There were also gatherings in Harlem and London, but it was the few dozen holding hands in a lamp lit circle on a ribbon of rough asphalt, who got to hear the unexpectedly beautiful percussion of corn and rice rolling like rain off the galvanize roof of her childhood home, and who witnessed the first time that African invocations, water, palm oil, memories and appreciation were offered from us here to this little known daughter of the soil.

For women busily going about life, organizing communities, hand sewing their traditional portrayals for Carnival, establishing their own incomes, dreaming of being writers or wanting to make a fairer world, Claudia Jones is the inspiration whose picture you could pin to your clothes, like Bobo Shantis do with Haile Selassie, to remind yourself that articulate, fearless and powerful women have long been home grown.

Born in Trinidad, on February 21, 1915, Claudia Jones became the leading black woman in international communism between the 1930s and 1950s. While living in the US, she was arrested and imprisoned for ten months for giving a speech on “International Women’s Day and the Struggle for Peace”. Facing deportation and eventually choosing exile to England in 1955, because Trinidad’s Governor was too frightened of her movement-building capacity to let her resettle here, she organized the first Carnival celebrations in London. Her belief that “a people’s art is the genesis of their freedom” established the precedent for every Caribbean Carnival now held around the world.

A communist, pan-African and women’s rights political agitator, more radical than any men of her time or region including Marcus Garvey and CLR James, Claudia Cumberbatch began to write as Claudia Jones to throw the CIA off her tracks, knowing that the US government considered her a threat. She was indomitably bad ass, crossing out the job title of secretary that was put on her passport, and writing ‘journalist’ instead, the only right thing to do for an immigrant woman who later wrote for and edited youth, women’s, workers’ rights and African American magazines, and founded her own newspaper, The West Indian Gazette and Afro-Asian Caribbean News.
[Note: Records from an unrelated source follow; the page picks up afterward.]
(** * Financial calculator: a shallow embedding of [finance_calculators.py]

    The program reads lines from standard input, validates them, and feeds
    them to three arithmetic routines (simple interest, compound interest,
    bond repayment).

    Two number models are used.

    - [pyfloat] carries a finite value as a real number, beside the IEEE
      special values (the two infinities and NaN) that [float()] produces
      from the texts "inf" and "nan".  It serves the readers, the handlers
      and the menu loop, whose control flow depends on the order of a value
      with zero, on the special values and on the truncation [int()] only.
      On finite values its arithmetic is that of the real numbers: rounding,
      overflow and underflow are not part of it, and the value that a
      calculator returns after an operation that rounds is not stated in
      this model.

    - [Binary64] carries the calculators over the binary64 floats of
      IEEE 754, every operation rounded to nearest, ties to even, with the
      exceptions that Python raises.  The C library's [pow], whose value on
      ordinary arguments no standard fixes bit for bit, is a parameter of
      this model.  What is stated about the values of the compound interest
      and of the bond repayment is stated there.

    Exceptions are modelled by the [outcome] type. *)

From Stdlib Require Import Reals Lra Lia ZArith List Bool Ascii String Floats.
Import ListNotations.

Local Open Scope R_scope.
(** * Angular documentation crawler: the crawl engine of
      [angular_docs_crawler/crawler.py], with [config.py] and [utils.py].

    Python [str] values are modelled by [string]; a character is a code point
    below 256.  Python sets are [gset string], the dictionary
    [downloaded_files] is a [gmap string string].  A call that can raise
    returns [option]: [None] stands for the exception leaving the function.

    The standard-library functions the crawler calls ([urllib.parse.urlparse],
    [urlunparse], [urljoin], [os.path.join], [os.path.splitext]) are
    transcribed from CPython 3.11 ([Lib/urllib/parse.py], [Lib/posixpath.py]). *)

From Stdlib Require Import Ascii String NArith ZArith Bool List Lia.
From stdpp Require Import gmap strings list pretty.

#[local] Set Warnings "-clear-no-such-hyp".

(** ** Python string operations *)

Module Py.

(** [c in s] for a one-character [c]. *)
Fixpoint char_in (c : ascii) (s : string) : bool :=
  match s with
  | EmptyString => false
  | String a s' => Ascii.eqb a c || char_in c s'
  end.

(** [pat in s]: substring test. *)
Fixpoint contains (pat s : string) : bool :=
  String.prefix pat s ||
  match s with
  | EmptyString => false
  | String _ s' => contains pat s'
  end.

(** [s.partition(c)] when [c] occurs in [s]: the text before the first
    occurrence and the text after it; [None] when [c] does not occur. *)
Fixpoint partition (c : ascii) (s : string) : option (string * string) :=
  match s with
  | EmptyString => None
  | String a s' =>
      if Ascii.eqb a c then Some (EmptyString, s')
      else match partition c s' with
           | Some (h, t) => Some (String a h, t)
           | None => None
           end
  end.

(** [s.split(c, 1)] when [c in s], and [s] with an empty second part
    otherwise. *)
Definition cut (c : ascii) (s : string) : string * string :=
  match partition c s with
  | Some (h, t) => (h, t)
  | None => (s, EmptyString)
  end.

(** [s.rpartition(c)]: the same around the last occurrence. *)
Fixpoint rpartition (c : ascii) (s : string) : option (string * string) :=
  match s with
  | EmptyString => None
  | String a s' =>
      match rpartition c s' with
      | Some (h, t) => Some (String a h, t)
      | None => if Ascii.eqb a c then Some (EmptyString, s') else None
      end
  end.

(** The longest prefix free of characters satisfying [p], and the rest
    (which is empty or starts with such a character). *)
Fixpoint break (p : ascii -> bool) (s : string) : string * string :=
  match s with
  | EmptyString => (EmptyString, EmptyString)
  | String a s' =>
      if p a then (EmptyString, s)
      else let '(h, t) := break p s' in (String a h, t)
  end.

(** [s.lstrip(chars)], [s.rstrip(chars)] and [s.strip(chars)] with the
    character class given as a predicate. *)
Fixpoint lstrip (p : ascii -> bool) (s : string) : string :=
  match s with
  | EmptyString => EmptyString
  | String a s' => if p a then lstrip p s' else s
  end.

Fixpoint rstrip (p : ascii -> bool) (s : string) : string :=
  match s with
  | EmptyString => EmptyString
  | String a s' =>
      match rstrip p s' with
      | EmptyString => if p a then EmptyString else String a EmptyString
      | r => String a r
      end
  end.

Definition strip (p : ascii -> bool) (s : string) : string :=
  rstrip p (lstrip p s).

(** Keep the characters satisfying [p] ([s.replace(c, "")], [re.sub] with an
    empty replacement). *)
Fixpoint filter (p : ascii -> bool) (s : string) : string :=
  match s with
  | EmptyString => EmptyString
  | String a s' => if p a then String a (filter p s') else filter p s'
  end.

Fixpoint map (f : ascii -> ascii) (s : string) : string :=
  match s with
  | EmptyString => EmptyString
  | String a s' => String (f a) (map f s')
  end.

Fixpoint forallb (p : ascii -> bool) (s : string) : bool :=
  match s with
  | EmptyString => true
  | String a s' => p a && forallb p s'
  end.

(** [s[:n]] and [s[n:]] for [n >= 0]. *)
Fixpoint take (n : nat) (s : string) : string :=
  match n, s with
  | S n', String a s' => String a (take n' s')
  | _, _ => EmptyString
  end.

Fixpoint drop (n : nat) (s : string) : string :=
  match n, s with
  | S n', String _ s' => drop n' s'
  | _, _ => s
  end.

(** [s[:k]] for any integer [k]: a negative [k] counts from the end. *)
Definition slice_to (k : Z) (s : string) : string :=
  if (0 <=? k)%Z then take (Z.to_nat k) s
  else take (Z.to_nat (Z.of_nat (String.length s) + k)) s.

(** [s.split(c)]: always at least one piece. *)
Fixpoint split (c : ascii) (s : string) : list string :=
  match s with
  | EmptyString => [EmptyString]
  | String a s' =>
      if Ascii.eqb a c then EmptyString :: split c s'
      else match split c s' with
           | h :: t => String a h :: t
           | [] => [String a EmptyString]
           end
  end.

(** [sep.join(pieces)]. *)
Fixpoint join (sep : string) (pieces : list string) : string :=
  match pieces with
  | [] => EmptyString
  | [x] => x
  | x :: rest => x +:+ sep +:+ join sep rest
  end.

(** The characters other than [c]. *)
Definition is_not (c : ascii) : ascii -> bool :=
  fun a => negb (Ascii.eqb a c).

(** The string is empty or its first character satisfies [p]. *)
Definition starts_with_p (p : ascii -> bool) (s : string) : bool :=
  match s with
  | EmptyString => true
  | String a _ => p a
  end.

(** Truthiness of a [str]. *)
Definition nonempty (s : string) : bool :=
  match s with EmptyString => false | _ => true end.

(** [x in l] for a list of strings. *)
Definition mem (x : string) (l : list string) : bool :=
  existsb (String.eqb x) l.
Arguments mem : simpl never.

(** [s.lower()] on code points below 256: the letters [A] to [Z] and the
    capital letters of Latin-1 (codes 192 to 222 but the multiplication
    sign, 215) move up by 32; every other character stays. *)
Definition is_upper (c : ascii) : bool :=
  let n := N_of_ascii c in
  ((65 <=? n) && (n <=? 90)
   || (192 <=? n) && (n <=? 222) && negb (n =? 215))%N.

Definition lower_char (c : ascii) : ascii :=
  if is_upper c then ascii_of_N (N_of_ascii c + 32) else c.

Definition lower (s : string) : string := map lower_char s.

End Py.

(** ** [urllib.parse] *)

Module Urllib.

Definition uses_relative : list string :=
  [""; "ftp"; "http"; "gopher"; "nntp"; "imap"; "wais"; "file"; "https";
   "shttp"; "mms"; "prospero"; "rtsp"; "rtspu"; "sftp"; "svn"; "svn+ssh";
   "ws"; "wss"].

Definition uses_netloc : list string :=
  [""; "ftp"; "http"; "gopher"; "nntp"; "telnet"; "imap"; "wais"; "file";
   "mms"; "https"; "shttp"; "snews"; "prospero"; "rtsp"; "rtspu"; "rsync";
   "svn"; "svn+ssh"; "sftp"; "nfs"; "git"; "git+ssh"; "ws"; "wss"].

Definition uses_params : list string :=
  [""; "ftp"; "hdl"; "prospero"; "http"; "imap"; "https"; "shttp"; "rtsp";
   "rtspu"; "sip"; "sips"; "mms"; "sftp"; "tel"].

Definition scheme_chars : string :=
  "abcdefghijklmnopqrstuvwxyzABCDEFGHIJKLMNOPQRSTUVWXYZ0123456789+-.".

(** [_WHATWG_C0_CONTROL_OR_SPACE]: the code points 0 to 32. *)
Definition is_c0_control_or_space (c : ascii) : bool :=
  (N_of_ascii c <=? 32)%N.

(** [_UNSAFE_URL_BYTES_TO_REMOVE]: tab, carriage return, line feed. *)
Definition is_unsafe_byte (c : ascii) : bool :=
  let n := N_of_ascii c in ((n =? 9) || (n =? 13) || (n =? 10))%N.

(** The characters [urlsplit] keeps. *)
Definition safe (c : ascii) : bool := negb (is_unsafe_byte c).

(** [c.isascii() and c.isalpha()]. *)
Definition is_ascii_alpha (c : ascii) : bool :=
  let n := N_of_ascii c in
  ((65 <=? n) && (n <=? 90) || (97 <=? n) && (n <=? 122))%N.

(** [str.lower] on one character; it is only applied to scheme characters. *)
Definition lower_char (c : ascii) : ascii :=
  let n := N_of_ascii c in
  if ((65 <=? n) && (n <=? 90))%N then ascii_of_N (n + 32) else c.

(** [c in scheme_chars]. *)
Definition is_scheme_char (c : ascii) : bool := Py.char_in c scheme_chars.
Arguments is_scheme_char : simpl never.

Definition first_char_ok (p : ascii -> bool) (s : string) : bool :=
  match s with
  | EmptyString => false
  | String a _ => p a
  end.

(** The scheme part of [urlsplit]:
<<
    i = url.find(':')
    if i > 0 and url[0].isascii() and url[0].isalpha():
        for c in url[:i]:
            if c not in scheme_chars: break
        else:
            scheme, url = url[:i].lower(), url[i+1:]
>> *)
Definition split_scheme (scheme url : string) : string * string :=
  match Py.partition ":" url with
  | Some (pre, post) =>
      if Py.nonempty pre && first_char_ok is_ascii_alpha url
         && Py.forallb is_scheme_char pre
      then (Py.map lower_char pre, post)
      else (scheme, url)
  | None => (scheme, url)
  end.

(** A scheme as [urlsplit] returns it when it finds one. *)
Definition good_scheme (s : string) : Prop :=
  Py.nonempty s = true
  /\ first_char_ok is_ascii_alpha s = true
  /\ Py.forallb is_scheme_char s = true
  /\ Py.map lower_char s = s.

Definition is_netloc_delim (c : ascii) : bool := Py.char_in c "/?#".

(** [_splitnetloc(url, 2)]. *)
Definition _splitnetloc (url : string) : string * string :=
  Py.break is_netloc_delim (Py.drop 2 url).

Record SplitResult := mkSplit {
  s_scheme : string; s_netloc : string; s_path : string;
  s_query : string; s_fragment : string }.

Record ParseResult := mkParse {
  scheme : string; netloc : string; path : string;
  params : string; query : string; fragment : string }.

Section Parse.

(** [_check_bracketed_host]: the validation of a bracketed host by
    [ipaddress.ip_address] and the IPvFuture pattern; [true] when it does not
    raise.  Nothing is assumed about it. *)
Variable check_bracketed_host : string -> bool.

(** [_check_bracketed_netloc]; [true] when it does not raise. *)
Definition _check_bracketed_netloc (netloc : string) : bool :=
  let hostname_and_port :=
    match Py.rpartition "@" netloc with
    | Some (_, t) => t
    | None => netloc
    end in
  match Py.partition "[" hostname_and_port with
  | Some (before_bracket, bracketed) =>
      if Py.nonempty before_bracket then false
      else
        let '(hostname, port) :=
          match Py.partition "]" bracketed with
          | Some (h, p) => (h, p)
          | None => (bracketed, EmptyString)
          end in
        if Py.nonempty port && negb (String.prefix ":" port) then false
        else check_bracketed_host hostname
  | None =>
      let hostname :=
        match Py.partition ":" hostname_and_port with
        | Some (h, _) => h
        | None => hostname_and_port
        end in
      check_bracketed_host hostname
  end.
Last term, in my Gender Studies classes at the University of the West Indies, my students and I read Left of Karl Marx, Carole Boyce-Davies’ book about Claudia Jones’ life and politics, marveling that she even met China’s Mao Tse-tung and Martin Luther King Jr. I wanted them to know that when Caribbean students learn about transnational, anti-imperialist, anti-racist feminist theory, we begin right here in the region, with the thinking of Claudia Jones, an activist, intellectual, cultural worker and writer without any university degrees to her name, now buried in London, to the left of Karl Marx in Highgate Cemetery.

 

Yet, even having taught her book, it never occurred to me to turn onto the lane where she walked as a child and to look up at the same moon she would have seen, on her birthday. It did occur to those who invited the nation to honour a woman who died, at forty-nine years old, alone on Christmas day.

 

By putting passion and pen to our principles, making transformation of black working class women’s lives our marker of change, and unapologetically pursuing equality and emancipation for all, may we mightily walk in the footsteps of the path-breaking Caribbean woman Claudia Jones.